TASK TO COMPLETE:
When the line with "(** * Keybindings" appears below, start repeating lines exactly, and keep going through the line with "Local Abbreviation attempt_"; add nothing outside that span.

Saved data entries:
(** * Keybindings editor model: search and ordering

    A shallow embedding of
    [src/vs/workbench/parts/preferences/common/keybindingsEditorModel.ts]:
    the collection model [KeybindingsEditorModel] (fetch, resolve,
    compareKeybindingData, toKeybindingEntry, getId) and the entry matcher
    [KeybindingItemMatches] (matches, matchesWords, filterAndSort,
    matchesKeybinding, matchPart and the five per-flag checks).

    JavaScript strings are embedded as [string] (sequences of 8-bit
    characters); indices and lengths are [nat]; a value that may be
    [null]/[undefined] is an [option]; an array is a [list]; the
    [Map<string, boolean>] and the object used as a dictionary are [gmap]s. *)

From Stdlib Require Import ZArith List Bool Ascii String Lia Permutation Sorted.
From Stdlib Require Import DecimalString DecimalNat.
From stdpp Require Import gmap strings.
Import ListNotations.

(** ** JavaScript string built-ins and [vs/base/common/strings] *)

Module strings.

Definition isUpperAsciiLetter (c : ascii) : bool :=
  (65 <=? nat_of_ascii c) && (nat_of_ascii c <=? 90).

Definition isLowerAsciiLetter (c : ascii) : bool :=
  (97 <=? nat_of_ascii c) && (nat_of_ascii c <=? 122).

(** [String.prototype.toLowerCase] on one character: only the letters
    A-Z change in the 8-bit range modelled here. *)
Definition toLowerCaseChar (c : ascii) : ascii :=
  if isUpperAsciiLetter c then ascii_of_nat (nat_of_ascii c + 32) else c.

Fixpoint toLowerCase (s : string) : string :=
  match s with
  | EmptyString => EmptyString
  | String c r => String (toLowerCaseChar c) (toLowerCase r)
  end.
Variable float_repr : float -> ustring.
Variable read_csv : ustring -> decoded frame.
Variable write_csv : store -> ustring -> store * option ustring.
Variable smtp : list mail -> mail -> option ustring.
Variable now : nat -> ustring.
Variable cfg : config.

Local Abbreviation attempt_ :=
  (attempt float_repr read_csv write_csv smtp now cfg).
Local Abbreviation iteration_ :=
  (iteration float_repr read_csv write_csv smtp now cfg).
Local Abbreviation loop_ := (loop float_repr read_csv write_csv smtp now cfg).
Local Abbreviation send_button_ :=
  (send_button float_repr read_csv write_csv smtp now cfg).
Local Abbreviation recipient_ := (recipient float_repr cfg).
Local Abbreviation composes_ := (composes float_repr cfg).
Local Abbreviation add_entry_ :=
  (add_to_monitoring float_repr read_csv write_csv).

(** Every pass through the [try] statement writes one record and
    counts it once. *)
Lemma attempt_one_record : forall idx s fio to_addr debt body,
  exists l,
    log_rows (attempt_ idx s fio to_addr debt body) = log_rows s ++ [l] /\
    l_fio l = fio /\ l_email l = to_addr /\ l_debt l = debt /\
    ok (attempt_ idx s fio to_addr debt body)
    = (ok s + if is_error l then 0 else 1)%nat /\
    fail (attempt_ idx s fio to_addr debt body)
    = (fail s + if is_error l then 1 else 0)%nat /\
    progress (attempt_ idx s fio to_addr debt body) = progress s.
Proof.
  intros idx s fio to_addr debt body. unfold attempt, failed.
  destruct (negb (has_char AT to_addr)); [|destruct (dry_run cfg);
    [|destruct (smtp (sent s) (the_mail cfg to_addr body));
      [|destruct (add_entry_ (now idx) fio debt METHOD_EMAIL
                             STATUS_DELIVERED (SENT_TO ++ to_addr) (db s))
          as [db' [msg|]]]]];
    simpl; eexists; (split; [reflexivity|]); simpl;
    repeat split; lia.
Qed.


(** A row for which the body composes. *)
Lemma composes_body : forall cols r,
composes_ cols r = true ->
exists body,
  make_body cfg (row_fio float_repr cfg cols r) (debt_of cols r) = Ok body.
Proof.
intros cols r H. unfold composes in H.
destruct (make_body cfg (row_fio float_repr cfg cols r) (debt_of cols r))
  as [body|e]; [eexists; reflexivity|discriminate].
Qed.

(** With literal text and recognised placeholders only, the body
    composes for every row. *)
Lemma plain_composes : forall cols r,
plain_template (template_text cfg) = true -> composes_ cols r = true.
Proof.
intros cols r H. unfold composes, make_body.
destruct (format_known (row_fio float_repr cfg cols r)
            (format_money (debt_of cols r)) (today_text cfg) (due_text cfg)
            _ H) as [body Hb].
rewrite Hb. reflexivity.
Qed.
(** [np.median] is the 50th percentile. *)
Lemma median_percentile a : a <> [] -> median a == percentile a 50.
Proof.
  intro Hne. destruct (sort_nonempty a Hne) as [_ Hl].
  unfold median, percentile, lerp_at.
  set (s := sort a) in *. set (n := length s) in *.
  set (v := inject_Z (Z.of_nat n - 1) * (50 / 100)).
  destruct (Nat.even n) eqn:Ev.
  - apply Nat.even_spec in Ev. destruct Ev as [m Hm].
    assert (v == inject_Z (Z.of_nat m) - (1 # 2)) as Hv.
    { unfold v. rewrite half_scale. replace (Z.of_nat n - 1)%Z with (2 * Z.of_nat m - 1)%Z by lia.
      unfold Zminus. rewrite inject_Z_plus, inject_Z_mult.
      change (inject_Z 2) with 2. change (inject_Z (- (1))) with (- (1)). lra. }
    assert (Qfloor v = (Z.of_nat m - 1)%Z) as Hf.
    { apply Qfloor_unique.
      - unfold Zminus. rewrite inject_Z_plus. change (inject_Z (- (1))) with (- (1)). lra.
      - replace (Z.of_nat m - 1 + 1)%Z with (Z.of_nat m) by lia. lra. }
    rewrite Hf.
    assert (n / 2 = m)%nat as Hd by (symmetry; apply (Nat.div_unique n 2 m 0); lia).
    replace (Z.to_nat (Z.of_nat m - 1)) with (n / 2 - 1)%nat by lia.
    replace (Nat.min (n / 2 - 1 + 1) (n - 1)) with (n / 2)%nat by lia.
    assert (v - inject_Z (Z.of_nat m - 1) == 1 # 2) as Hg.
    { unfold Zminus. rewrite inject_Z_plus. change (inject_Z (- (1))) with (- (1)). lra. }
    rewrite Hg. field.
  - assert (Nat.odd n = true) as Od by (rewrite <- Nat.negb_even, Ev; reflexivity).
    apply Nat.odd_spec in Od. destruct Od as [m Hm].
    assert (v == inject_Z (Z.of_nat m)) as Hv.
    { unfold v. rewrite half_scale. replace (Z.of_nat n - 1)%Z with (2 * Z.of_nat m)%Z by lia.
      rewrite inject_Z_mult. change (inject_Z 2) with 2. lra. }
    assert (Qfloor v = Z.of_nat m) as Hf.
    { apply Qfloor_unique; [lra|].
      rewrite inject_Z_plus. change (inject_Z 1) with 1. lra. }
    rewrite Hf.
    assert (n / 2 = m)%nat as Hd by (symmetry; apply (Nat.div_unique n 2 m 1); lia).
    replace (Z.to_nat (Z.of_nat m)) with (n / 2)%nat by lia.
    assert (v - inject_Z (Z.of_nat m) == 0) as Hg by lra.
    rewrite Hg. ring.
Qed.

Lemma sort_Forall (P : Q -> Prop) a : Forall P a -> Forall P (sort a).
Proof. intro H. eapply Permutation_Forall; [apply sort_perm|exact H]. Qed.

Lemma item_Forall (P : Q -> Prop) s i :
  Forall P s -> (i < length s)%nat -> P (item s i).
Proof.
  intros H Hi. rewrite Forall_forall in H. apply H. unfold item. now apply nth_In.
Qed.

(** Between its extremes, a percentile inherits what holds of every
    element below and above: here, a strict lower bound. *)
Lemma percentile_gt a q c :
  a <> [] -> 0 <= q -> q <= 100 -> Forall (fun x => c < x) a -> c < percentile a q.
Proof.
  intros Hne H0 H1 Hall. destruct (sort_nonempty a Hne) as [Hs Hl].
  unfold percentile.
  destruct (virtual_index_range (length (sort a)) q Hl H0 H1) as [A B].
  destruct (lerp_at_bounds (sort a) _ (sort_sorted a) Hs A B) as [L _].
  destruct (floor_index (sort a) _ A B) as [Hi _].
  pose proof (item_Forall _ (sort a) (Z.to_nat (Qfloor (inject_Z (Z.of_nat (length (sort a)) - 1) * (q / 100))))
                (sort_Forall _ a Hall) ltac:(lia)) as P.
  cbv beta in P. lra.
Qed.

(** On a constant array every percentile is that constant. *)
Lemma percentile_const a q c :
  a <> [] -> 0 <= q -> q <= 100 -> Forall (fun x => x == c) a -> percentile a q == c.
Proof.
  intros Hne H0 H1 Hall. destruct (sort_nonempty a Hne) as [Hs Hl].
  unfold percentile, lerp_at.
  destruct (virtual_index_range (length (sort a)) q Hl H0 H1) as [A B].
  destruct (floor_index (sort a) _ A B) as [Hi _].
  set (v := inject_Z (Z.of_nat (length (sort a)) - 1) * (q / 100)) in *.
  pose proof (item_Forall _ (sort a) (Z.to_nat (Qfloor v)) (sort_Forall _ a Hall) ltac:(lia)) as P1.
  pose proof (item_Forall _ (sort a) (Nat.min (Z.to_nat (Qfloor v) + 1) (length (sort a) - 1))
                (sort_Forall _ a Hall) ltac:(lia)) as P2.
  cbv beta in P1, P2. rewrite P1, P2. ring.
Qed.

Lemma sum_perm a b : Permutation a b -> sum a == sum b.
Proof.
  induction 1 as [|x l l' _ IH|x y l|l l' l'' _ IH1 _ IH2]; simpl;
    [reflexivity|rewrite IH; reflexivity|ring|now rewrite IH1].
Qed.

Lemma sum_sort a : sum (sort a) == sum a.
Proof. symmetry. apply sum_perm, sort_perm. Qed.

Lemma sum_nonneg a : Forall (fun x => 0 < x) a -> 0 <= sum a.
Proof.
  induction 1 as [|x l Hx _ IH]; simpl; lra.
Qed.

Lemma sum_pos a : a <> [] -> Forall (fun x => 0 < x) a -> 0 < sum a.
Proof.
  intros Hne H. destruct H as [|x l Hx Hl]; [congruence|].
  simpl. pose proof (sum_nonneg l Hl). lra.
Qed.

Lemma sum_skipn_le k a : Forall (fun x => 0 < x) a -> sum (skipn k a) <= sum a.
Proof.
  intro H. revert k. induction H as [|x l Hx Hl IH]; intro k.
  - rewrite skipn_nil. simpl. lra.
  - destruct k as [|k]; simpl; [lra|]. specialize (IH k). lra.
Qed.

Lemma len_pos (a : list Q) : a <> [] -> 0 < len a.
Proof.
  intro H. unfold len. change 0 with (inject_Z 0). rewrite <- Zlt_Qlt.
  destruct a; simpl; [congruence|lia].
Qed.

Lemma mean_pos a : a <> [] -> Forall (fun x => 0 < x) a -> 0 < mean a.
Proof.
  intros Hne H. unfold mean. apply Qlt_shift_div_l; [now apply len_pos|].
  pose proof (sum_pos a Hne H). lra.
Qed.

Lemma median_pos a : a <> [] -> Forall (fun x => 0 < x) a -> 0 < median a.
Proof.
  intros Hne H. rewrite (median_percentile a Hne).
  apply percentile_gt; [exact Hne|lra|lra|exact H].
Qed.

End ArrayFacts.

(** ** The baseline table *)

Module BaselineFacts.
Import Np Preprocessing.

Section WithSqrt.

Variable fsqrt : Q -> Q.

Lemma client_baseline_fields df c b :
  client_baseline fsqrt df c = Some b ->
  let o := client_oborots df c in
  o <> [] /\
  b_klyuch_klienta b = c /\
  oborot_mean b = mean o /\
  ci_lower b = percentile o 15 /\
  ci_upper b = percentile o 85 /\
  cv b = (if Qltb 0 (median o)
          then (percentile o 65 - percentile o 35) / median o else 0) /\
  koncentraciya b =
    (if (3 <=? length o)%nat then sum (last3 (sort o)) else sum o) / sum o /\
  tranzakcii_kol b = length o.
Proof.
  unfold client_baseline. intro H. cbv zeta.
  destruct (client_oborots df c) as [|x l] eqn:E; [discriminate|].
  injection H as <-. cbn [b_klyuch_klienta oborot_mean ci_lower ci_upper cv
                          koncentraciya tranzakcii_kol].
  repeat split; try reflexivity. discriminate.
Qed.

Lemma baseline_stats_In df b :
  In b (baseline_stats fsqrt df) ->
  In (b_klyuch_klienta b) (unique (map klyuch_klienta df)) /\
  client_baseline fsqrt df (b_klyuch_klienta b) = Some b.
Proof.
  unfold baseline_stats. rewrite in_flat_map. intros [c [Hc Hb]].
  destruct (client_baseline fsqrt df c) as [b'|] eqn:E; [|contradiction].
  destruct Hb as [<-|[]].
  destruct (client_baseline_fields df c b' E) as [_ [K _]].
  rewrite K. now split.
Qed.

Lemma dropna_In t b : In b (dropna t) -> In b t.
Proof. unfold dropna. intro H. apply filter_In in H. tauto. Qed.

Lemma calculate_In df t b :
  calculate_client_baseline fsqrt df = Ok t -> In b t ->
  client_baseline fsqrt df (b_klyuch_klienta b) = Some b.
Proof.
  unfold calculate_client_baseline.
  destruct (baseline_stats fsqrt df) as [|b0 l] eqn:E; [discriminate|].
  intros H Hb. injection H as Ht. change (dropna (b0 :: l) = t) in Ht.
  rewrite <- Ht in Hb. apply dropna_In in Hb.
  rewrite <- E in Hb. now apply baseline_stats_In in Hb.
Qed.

...

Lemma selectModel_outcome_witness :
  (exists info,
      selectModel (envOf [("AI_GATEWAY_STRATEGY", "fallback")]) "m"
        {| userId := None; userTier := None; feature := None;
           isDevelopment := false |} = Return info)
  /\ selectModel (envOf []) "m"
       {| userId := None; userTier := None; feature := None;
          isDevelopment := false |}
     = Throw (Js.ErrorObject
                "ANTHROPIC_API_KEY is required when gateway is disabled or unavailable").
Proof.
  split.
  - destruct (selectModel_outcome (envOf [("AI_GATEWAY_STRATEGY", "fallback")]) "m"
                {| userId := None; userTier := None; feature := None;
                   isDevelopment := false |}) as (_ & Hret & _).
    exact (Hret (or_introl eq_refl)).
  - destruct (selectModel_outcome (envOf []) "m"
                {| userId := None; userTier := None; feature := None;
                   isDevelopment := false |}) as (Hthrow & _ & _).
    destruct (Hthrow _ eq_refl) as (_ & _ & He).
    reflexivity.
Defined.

YOUR SOLUTION:
(** * Keybindings editor model: search and ordering

    A shallow embedding of
    [src/vs/workbench/parts/preferences/common/keybindingsEditorModel.ts]:
    the collection model [KeybindingsEditorModel] (fetch, resolve,
    compareKeybindingData, toKeybindingEntry, getId) and the entry matcher
    [KeybindingItemMatches] (matches, matchesWords, filterAndSort,
    matchesKeybinding, matchPart and the five per-flag checks).

    JavaScript strings are embedded as [string] (sequences of 8-bit
    characters); indices and lengths are [nat]; a value that may be
    [null]/[undefined] is an [option]; an array is a [list]; the
    [Map<string, boolean>] and the object used as a dictionary are [gmap]s. *)

From Stdlib Require Import ZArith List Bool Ascii String Lia Permutation Sorted.
From Stdlib Require Import DecimalString DecimalNat.
From stdpp Require Import gmap strings.
Import ListNotations.

(** ** JavaScript string built-ins and [vs/base/common/strings] *)

Module strings.

Definition isUpperAsciiLetter (c : ascii) : bool :=
  (65 <=? nat_of_ascii c) && (nat_of_ascii c <=? 90).

Definition isLowerAsciiLetter (c : ascii) : bool :=
  (97 <=? nat_of_ascii c) && (nat_of_ascii c <=? 122).

(** [String.prototype.toLowerCase] on one character: only the letters
    A-Z change in the 8-bit range modelled here. *)
Definition toLowerCaseChar (c : ascii) : ascii :=
  if isUpperAsciiLetter c then ascii_of_nat (nat_of_ascii c + 32) else c.

Fixpoint toLowerCase (s : string) : string :=
  match s with
  | EmptyString => EmptyString
  | String c r => String (toLowerCaseChar c) (toLowerCase r)
  end.
Variable float_repr : float -> ustring.
Variable read_csv : ustring -> decoded frame.
Variable write_csv : store -> ustring -> store * option ustring.
Variable smtp : list mail -> mail -> option ustring.
Variable now : nat -> ustring.
Variable cfg : config.

Local Abbreviation attempt_ :=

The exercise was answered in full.